When you run it on your own system, you may find that the query ID is different from the one shown here. This is because the query ID relies on the internal representation of the Postgres query, which may be schema dependent, and also takes into account the internal ID of the table rather than the name of the table. Query ID information is also available in 'log_line_prefix' with the new %Q option, which makes it easier to get auto-explain output related to the query. Text 2021-05-21 08:18:02.949 UTC [7176] [user=postgres,db=postgres,app=pgbench,query=885704527939071629] LOG: Duration: 59.827MS plan. Query text. UPDATE pgbench_tellers SET tbalance = tbalance + -1902 WHERE tid = 6; Update pgbench_tellers (cost = 4.14... Rows =0 width=0) Rows =0 loops=1) -> Bitmap Heap Scan on pgbench_tellers (cost= 4.14.8.16 rows=1 width=10) (actual time=0.009. 0.011 rows=1 loops=1) Recheck conditions. (tid = 6) Heap blocks: exact=1 -> Perform bitmap index scan on pgbench_tellerS_pkey (cost=0.00... Rows =1 width=0) 0.004 rows=1 loops=1 (tid = 6)Copy the code

** Want to connect auto_EXPLAIN and PG_stat_statements, but can’t wait for Postgres 14?

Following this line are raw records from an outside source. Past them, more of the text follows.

(** * Fiber [app.go]: routing table, enumeration and error escalation

    A shallow embedding of the application object of Fiber v1.12.1
    ([app.go]): structured errors, the default error handler, the
    transport error hook installed by [init], the registration surface
    ([Use], [Get], [Head], [Add], [All], [Group]), the enumeration [Routes]
    and the serving methods ([init], [Serve], [Listen], [Shutdown]).

    Conventions.
    - Go [int] values are integers of [Z]. Status codes and positions are
      only stored and compared; the one addition is the route counter,
      which counts registrations and stays far below [2^63].
    - Go strings are [string]; [==] on strings is [String.eqb].
    - A [*Route] is a pointer [ptr]: routes live in a heap and the
      per-method stacks hold pointers, so one route object shared by
      several stacks is one heap cell.
    - A non-nil value of the interface [error] is a value of [error]
      below, one constructor per dynamic type the code distinguishes. *)

From Stdlib Require Import ZArith String Ascii List Bool Lia Sorted Permutation.
From stdpp Require Import base tactics option list sorting gmap strings pretty.

Open Scope string_scope.

(** ** Errors *)

(** [type Error struct { Code int; Message string }] *)
Record Error := mkError { Code : Z; Message : string }.

(** The dynamic types of [error] values that [app.go] tells apart by a type
    assertion: [*Error], [*fasthttp.ErrSmallBuffer], [*net.OpError] (with the
    result of its [Timeout()] method), and every other type. All but
    [*Error] carry the string their [Error()] method returns. *)
Inductive error :=
| ErrorPtr (e : Error)
| ErrSmallBuffer (msg : string)
| NetOpError (timeout : bool) (msg : string)
| OtherError (msg : string).

(** [err.Error()]; for [*Error] this is [func (e *Error) Error() string]. *)
Definition error_string (err : error) : string :=
  match err with
  | ErrorPtr e => Message e
  | ErrSmallBuffer msg => msg
  | NetOpError _ msg => msg
  | OtherError msg => msg
  end.

(** HTTP status codes, header name and MIME type used by [app.go]. They are
    declared in the package's constant tables, which are not part of the
    sources at hand; the values are the registered HTTP ones. *)
Definition StatusBadRequest : Z := 400%Z.
Definition StatusNotFound : Z := 404%Z.
Definition StatusRequestTimeout : Z := 408%Z.
Definition StatusRequestEntityTooLarge : Z := 413%Z.
Definition StatusRequestHeaderFieldsTooLarge : Z := 431%Z.
Definition StatusInternalServerError : Z := 500%Z.
Definition HeaderContentType : string := "Content-Type".
Definition MIMETextPlainCharsetUTF8 : string := "text/plain; charset=utf-8".

(** [utils.StatusMessage] of the external package [utils]: the reason
    phrase registered for a status code. Only the codes that [app.go] turns
    into structured errors are tabulated; for any other code the phrase of
    the library is not reproduced, the empty string stands in for it, and
    no result below reads the table at such a code. *)
Definition StatusMessage (code : Z) : string :=
  if (code =? 400)%Z then "Bad Request"
  else if (code =? 404)%Z then "Not Found"
  else if (code =? 408)%Z then "Request Timeout"
  else if (code =? 413)%Z then "Request Entity Too Large"
  else if (code =? 431)%Z then "Request Header Fields Too Large"
  else if (code =? 500)%Z then "Internal Server Error"
  else EmptyString.

(** [func NewError(code int, message ...string) *Error] *)
Definition NewError (code : Z) (message : list string) : Error :=
  let e := mkError code (StatusMessage code) in
  match message with
  | [] => e
  | m :: _ => mkError (Code e) m
  end.

(** The package-level structured errors named by [init]. *)
Definition ErrBadRequest : Error := NewError StatusBadRequest [].
Definition ErrNotFound : Error := NewError StatusNotFound [].
Definition ErrRequestTimeout : Error := NewError StatusRequestTimeout [].
Definition ErrRequestEntityTooLarge : Error :=
  NewError StatusRequestEntityTooLarge [].
Definition ErrRequestHeaderFieldsTooLarge : Error :=
  NewError StatusRequestHeaderFieldsTooLarge [].

(** ** Request context *)

(** A [*Route]: the index of the route object in the heap of the
    application. *)
Abbreviation ptr := nat (only parsing).

(** The part of [Ctx] that the embedded code reads or writes: the request
    line, the matched route and handler cursor, the error slot, and the
    response under construction (status, headers, body). *)
Record Ctx := mkCtx {
  ctx_method : string;
  ctx_path : string;
  ctx_values : list string;
  ctx_route : option ptr;
  ctx_indexHandler : nat;
  ctx_err : option error;
  resp_status : Z;
  resp_headers : gmap string string;
  resp_body : string
}.

(** Modelled from the spec: [ctx.Set], [ctx.Status] and [ctx.SendString]
    are methods of [Ctx] declared outside [app.go]; they write one header,
    the status code and the body of the response builder. *)
Definition Set_ (ctx : Ctx) (key val : string) : Ctx :=
  mkCtx (ctx_method ctx) (ctx_path ctx) (ctx_values ctx) (ctx_route ctx)
        (ctx_indexHandler ctx) (ctx_err ctx)
        (resp_status ctx) (<[key := val]> (resp_headers ctx)) (resp_body ctx).

Definition Status (ctx : Ctx) (status : Z) : Ctx :=
  mkCtx (ctx_method ctx) (ctx_path ctx) (ctx_values ctx) (ctx_route ctx)
        (ctx_indexHandler ctx) (ctx_err ctx)
        status (resp_headers ctx) (resp_body ctx).

Definition SendString (ctx : Ctx) (body : string) : Ctx :=
  mkCtx (ctx_method ctx) (ctx_path ctx) (ctx_values ctx) (ctx_route ctx)
        (ctx_indexHandler ctx) (ctx_err ctx)
        (resp_status ctx) (resp_headers ctx) body.

Definition set_err (ctx : Ctx) (e : option error) : Ctx :=
  mkCtx (ctx_method ctx) (ctx_path ctx) (ctx_values ctx) (ctx_route ctx)
        (ctx_indexHandler ctx) e
        (resp_status ctx) (resp_headers ctx) (resp_body ctx).

(** [defaultErrorHandler = func(ctx *Ctx, err error) { ... }] *)
Definition defaultErrorHandler (ctx : Ctx) (err : error) : Ctx :=
  let code := StatusInternalServerError in
  let code := match err with ErrorPtr e => Code e | _ => code end in
  let ctx := Set_ ctx HeaderContentType MIMETextPlainCharsetUTF8 in
  SendString (Status ctx code) (error_string err).

(** ** Routes, settings and the application *)

(** [type Handler], a function of a context pointer. A handler transforms
    the context; the boolean reports whether it invoked the continuation
    [ctx.Next()]. *)
Abbreviation Handler := (Ctx → Ctx * bool)%type (only parsing).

We have built our own open source query fingerprinting mechanism that uniquely identifies queries based on their text. This is used in PGAnalyze to match EXPLAIN plans with queries, or you can use it in your own scripts, for any Postgres version.

There are more than 200 other improvements in Postgres 14!

These are just some of the many improvements in the new version of Postgres. You can find more new content in the release notes, for example.

  • New predefined rolespg_read_all_data/pg_write_all_dataGive global read or write permission
  • If the client is disconnected, the long-running query is automatically cancelled
  • Vacuum will now skip index vacuuming when the number of index items to remove is low.
  • The information for each index is now included in the auto-vacuuming log output
  • ALTER TABLE… “Detach partitions in a non-blocking manner. Unpartition… CONCURRENTLY

There’s more. Now it’s time to help test!

Download Beta1 from the official package library, or build it from source code. We can all contribute to making Postgres 14 a stable release in a few months.

conclusion

At PGAnalyze, we are excited about Postgres 14, and hope this article will also interest you! Once again, Postgres has demonstrated many small improvements that make it a stable, trustworthy database built by and for the community.